- **WORK TASK**:
In the listing below, a line holding "Definition is_kind (mode" and a line holding "Inductive ReadAnswer := Gives" mark the range. Retype both exactly, with all lines between them.

═══ MATERIAL FOR THIS EXERCISE ═══

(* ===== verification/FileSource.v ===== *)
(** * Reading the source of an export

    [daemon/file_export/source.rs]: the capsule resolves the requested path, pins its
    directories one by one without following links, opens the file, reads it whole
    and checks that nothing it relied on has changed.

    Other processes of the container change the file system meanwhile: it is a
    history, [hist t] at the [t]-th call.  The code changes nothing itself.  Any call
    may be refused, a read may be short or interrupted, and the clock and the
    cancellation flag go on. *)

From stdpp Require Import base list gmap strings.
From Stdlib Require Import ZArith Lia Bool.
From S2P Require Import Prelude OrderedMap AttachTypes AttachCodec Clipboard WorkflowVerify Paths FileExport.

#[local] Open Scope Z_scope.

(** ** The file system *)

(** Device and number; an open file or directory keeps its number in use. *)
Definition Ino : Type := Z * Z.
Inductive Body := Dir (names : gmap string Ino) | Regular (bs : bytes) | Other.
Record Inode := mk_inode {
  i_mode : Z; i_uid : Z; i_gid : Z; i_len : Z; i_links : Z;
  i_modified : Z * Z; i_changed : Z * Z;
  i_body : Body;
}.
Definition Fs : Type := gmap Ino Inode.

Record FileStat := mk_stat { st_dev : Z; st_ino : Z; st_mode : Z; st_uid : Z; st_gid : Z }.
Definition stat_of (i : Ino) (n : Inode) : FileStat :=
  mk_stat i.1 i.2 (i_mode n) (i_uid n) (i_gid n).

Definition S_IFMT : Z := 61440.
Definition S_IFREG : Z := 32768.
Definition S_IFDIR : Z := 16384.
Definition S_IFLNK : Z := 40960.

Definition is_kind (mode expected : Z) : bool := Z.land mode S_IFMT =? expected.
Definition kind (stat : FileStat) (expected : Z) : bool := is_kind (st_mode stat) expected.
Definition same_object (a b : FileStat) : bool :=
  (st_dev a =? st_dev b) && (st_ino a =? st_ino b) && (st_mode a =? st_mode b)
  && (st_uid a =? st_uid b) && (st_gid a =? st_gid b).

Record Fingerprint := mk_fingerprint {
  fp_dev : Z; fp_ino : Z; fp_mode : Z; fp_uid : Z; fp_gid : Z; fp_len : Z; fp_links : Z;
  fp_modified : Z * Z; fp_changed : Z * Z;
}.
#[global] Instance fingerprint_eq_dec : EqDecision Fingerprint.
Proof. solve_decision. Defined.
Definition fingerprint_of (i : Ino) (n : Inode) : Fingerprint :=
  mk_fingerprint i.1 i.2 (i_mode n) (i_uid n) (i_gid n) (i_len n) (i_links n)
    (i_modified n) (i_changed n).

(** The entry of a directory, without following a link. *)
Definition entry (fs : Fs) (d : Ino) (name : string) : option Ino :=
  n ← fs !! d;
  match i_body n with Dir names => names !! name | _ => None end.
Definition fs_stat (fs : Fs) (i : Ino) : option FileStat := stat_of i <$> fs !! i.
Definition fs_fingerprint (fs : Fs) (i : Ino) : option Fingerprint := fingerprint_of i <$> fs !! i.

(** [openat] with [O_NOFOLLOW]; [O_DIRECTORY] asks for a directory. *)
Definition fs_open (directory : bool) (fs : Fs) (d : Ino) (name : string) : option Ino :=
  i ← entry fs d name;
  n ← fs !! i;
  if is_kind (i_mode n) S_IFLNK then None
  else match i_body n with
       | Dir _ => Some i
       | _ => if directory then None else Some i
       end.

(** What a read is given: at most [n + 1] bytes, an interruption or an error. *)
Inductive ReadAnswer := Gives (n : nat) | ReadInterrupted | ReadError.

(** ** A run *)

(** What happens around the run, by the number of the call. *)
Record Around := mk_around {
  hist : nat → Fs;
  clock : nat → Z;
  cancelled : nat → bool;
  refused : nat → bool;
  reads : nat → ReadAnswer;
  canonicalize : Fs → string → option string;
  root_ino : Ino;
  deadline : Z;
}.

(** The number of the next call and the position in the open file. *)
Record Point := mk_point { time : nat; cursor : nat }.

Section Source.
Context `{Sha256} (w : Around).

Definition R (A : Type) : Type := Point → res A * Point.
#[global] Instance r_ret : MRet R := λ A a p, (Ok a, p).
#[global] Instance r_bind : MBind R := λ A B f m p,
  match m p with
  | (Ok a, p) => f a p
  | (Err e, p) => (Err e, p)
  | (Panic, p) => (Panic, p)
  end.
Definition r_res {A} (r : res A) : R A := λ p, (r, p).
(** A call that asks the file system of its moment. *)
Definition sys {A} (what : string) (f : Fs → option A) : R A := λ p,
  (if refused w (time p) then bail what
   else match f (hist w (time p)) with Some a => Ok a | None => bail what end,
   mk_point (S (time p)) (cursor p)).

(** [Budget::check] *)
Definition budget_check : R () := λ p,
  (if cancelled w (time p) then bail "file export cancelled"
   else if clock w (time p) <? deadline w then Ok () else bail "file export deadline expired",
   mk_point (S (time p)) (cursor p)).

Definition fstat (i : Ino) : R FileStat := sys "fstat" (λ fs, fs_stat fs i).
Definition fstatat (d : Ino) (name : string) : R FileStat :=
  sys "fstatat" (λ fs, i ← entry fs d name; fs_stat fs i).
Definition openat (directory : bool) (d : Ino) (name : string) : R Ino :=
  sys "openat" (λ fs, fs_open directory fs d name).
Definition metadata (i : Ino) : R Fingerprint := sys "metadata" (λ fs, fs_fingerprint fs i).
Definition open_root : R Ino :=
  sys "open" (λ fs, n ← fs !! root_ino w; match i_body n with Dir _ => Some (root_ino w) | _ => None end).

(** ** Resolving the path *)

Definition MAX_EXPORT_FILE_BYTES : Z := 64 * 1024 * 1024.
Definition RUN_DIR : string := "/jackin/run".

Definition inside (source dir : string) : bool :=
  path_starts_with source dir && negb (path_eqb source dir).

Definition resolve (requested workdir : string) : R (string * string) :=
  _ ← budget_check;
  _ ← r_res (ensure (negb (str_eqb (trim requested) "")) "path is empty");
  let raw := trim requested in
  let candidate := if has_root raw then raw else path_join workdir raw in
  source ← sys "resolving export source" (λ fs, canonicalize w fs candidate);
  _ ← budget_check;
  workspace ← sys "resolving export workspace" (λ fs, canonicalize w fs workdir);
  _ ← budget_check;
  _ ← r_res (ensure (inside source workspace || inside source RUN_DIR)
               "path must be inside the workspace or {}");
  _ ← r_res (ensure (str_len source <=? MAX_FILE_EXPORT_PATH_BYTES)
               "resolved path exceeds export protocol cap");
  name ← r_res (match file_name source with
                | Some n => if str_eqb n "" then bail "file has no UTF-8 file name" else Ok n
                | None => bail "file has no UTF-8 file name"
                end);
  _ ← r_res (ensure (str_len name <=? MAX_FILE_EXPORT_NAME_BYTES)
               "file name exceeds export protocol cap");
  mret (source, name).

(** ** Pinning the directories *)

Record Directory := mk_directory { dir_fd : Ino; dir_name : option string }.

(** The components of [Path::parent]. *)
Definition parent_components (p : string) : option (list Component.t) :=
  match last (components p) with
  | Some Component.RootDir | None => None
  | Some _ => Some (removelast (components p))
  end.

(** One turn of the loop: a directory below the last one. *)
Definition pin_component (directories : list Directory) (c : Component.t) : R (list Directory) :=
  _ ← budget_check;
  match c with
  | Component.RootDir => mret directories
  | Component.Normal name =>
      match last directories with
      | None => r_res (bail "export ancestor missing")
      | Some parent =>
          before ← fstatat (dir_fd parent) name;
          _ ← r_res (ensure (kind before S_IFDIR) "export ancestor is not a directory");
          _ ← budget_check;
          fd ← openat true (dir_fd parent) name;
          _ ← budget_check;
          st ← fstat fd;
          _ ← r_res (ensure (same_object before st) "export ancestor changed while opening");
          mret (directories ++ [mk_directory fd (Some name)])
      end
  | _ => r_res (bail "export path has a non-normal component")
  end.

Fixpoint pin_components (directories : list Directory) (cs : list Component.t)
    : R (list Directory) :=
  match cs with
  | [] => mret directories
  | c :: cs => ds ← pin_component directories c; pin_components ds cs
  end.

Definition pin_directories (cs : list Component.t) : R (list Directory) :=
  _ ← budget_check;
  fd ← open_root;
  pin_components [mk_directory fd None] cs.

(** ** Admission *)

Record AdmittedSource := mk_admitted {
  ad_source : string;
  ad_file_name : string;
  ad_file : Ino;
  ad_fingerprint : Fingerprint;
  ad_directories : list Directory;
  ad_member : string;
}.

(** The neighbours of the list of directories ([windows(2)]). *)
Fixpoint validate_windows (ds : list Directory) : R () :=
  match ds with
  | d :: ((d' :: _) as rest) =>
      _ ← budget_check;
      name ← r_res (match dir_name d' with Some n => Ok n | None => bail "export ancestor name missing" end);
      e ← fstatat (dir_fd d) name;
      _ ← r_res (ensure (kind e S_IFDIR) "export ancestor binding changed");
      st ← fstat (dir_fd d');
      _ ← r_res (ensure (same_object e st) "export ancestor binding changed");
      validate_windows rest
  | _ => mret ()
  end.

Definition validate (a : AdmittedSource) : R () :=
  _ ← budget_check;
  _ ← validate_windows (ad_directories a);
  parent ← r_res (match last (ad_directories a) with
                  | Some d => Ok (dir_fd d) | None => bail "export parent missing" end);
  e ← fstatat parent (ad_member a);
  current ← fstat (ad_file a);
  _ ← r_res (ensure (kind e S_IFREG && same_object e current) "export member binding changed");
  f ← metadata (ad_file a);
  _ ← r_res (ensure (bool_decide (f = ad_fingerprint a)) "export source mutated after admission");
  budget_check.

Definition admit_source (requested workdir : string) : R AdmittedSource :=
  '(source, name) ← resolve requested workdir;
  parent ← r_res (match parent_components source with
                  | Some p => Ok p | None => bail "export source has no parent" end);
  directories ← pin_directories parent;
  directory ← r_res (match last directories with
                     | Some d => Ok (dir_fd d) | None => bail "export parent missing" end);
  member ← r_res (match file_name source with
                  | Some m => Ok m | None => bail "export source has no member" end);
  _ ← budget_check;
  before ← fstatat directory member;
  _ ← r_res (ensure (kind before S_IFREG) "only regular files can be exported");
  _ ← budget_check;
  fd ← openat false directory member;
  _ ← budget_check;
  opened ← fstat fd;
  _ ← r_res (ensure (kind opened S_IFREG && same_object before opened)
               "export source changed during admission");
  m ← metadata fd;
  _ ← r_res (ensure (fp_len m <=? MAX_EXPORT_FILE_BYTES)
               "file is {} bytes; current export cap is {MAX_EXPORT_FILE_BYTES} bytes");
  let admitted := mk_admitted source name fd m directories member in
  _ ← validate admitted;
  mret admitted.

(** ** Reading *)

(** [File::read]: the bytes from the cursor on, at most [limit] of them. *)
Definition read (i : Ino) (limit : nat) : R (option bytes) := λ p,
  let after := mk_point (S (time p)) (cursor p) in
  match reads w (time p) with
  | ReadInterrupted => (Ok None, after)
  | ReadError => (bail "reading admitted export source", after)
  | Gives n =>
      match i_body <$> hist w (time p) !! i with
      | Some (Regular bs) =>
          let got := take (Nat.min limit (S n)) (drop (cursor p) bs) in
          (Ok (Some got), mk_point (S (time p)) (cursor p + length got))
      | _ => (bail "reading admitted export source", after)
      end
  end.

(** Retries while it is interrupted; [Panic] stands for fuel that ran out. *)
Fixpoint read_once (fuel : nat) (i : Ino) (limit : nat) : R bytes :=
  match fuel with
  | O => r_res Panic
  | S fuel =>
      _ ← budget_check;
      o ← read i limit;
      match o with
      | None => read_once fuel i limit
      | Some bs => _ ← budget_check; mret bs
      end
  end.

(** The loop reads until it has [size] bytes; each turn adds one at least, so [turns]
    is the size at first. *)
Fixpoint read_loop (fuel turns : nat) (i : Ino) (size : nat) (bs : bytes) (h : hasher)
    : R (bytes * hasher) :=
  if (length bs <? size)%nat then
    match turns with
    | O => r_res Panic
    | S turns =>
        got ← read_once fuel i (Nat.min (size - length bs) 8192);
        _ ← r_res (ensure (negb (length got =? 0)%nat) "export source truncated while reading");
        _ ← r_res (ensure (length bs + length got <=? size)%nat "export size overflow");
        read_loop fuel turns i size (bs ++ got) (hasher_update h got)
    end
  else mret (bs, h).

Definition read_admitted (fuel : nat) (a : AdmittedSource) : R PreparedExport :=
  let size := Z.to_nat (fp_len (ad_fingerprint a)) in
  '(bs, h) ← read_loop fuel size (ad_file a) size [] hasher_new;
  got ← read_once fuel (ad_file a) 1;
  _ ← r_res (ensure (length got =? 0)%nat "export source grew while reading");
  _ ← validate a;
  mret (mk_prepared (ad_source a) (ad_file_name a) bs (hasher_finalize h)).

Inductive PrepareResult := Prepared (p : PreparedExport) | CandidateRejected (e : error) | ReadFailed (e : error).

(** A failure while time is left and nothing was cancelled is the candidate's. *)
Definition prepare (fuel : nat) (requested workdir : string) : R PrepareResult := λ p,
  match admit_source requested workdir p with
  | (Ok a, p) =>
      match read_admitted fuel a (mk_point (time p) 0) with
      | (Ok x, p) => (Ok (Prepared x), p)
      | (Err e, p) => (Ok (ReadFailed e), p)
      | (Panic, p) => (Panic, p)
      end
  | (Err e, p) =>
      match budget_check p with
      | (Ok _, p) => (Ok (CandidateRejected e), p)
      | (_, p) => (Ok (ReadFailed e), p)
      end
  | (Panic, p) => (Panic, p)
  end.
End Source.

═══

- **TASK RESPONSE**:
Definition is_kind (mode expected : Z) : bool := Z.land mode S_IFMT =? expected.
Definition kind (stat : FileStat) (expected : Z) : bool := is_kind (st_mode stat) expected.
Definition same_object (a b : FileStat) : bool :=
  (st_dev a =? st_dev b) && (st_ino a =? st_ino b) && (st_mode a =? st_mode b)
  && (st_uid a =? st_uid b) && (st_gid a =? st_gid b).

Record Fingerprint := mk_fingerprint {
  fp_dev : Z; fp_ino : Z; fp_mode : Z; fp_uid : Z; fp_gid : Z; fp_len : Z; fp_links : Z;
  fp_modified : Z * Z; fp_changed : Z * Z;
}.
#[global] Instance fingerprint_eq_dec : EqDecision Fingerprint.
Proof. solve_decision. Defined.
Definition fingerprint_of (i : Ino) (n : Inode) : Fingerprint :=
  mk_fingerprint i.1 i.2 (i_mode n) (i_uid n) (i_gid n) (i_len n) (i_links n)
    (i_modified n) (i_changed n).

(** The entry of a directory, without following a link. *)
Definition entry (fs : Fs) (d : Ino) (name : string) : option Ino :=
  n ← fs !! d;
  match i_body n with Dir names => names !! name | _ => None end.
Definition fs_stat (fs : Fs) (i : Ino) : option FileStat := stat_of i <$> fs !! i.
Definition fs_fingerprint (fs : Fs) (i : Ino) : option Fingerprint := fingerprint_of i <$> fs !! i.

(** [openat] with [O_NOFOLLOW]; [O_DIRECTORY] asks for a directory. *)
Definition fs_open (directory : bool) (fs : Fs) (d : Ino) (name : string) : option Ino :=
  i ← entry fs d name;
  n ← fs !! i;
  if is_kind (i_mode n) S_IFLNK then None
  else match i_body n with
       | Dir _ => Some i
       | _ => if directory then None else Some i
       end.

(** What a read is given: at most [n + 1] bytes, an interruption or an error. *)
Inductive ReadAnswer := Gives (n : nat) | ReadInterrupted | ReadError.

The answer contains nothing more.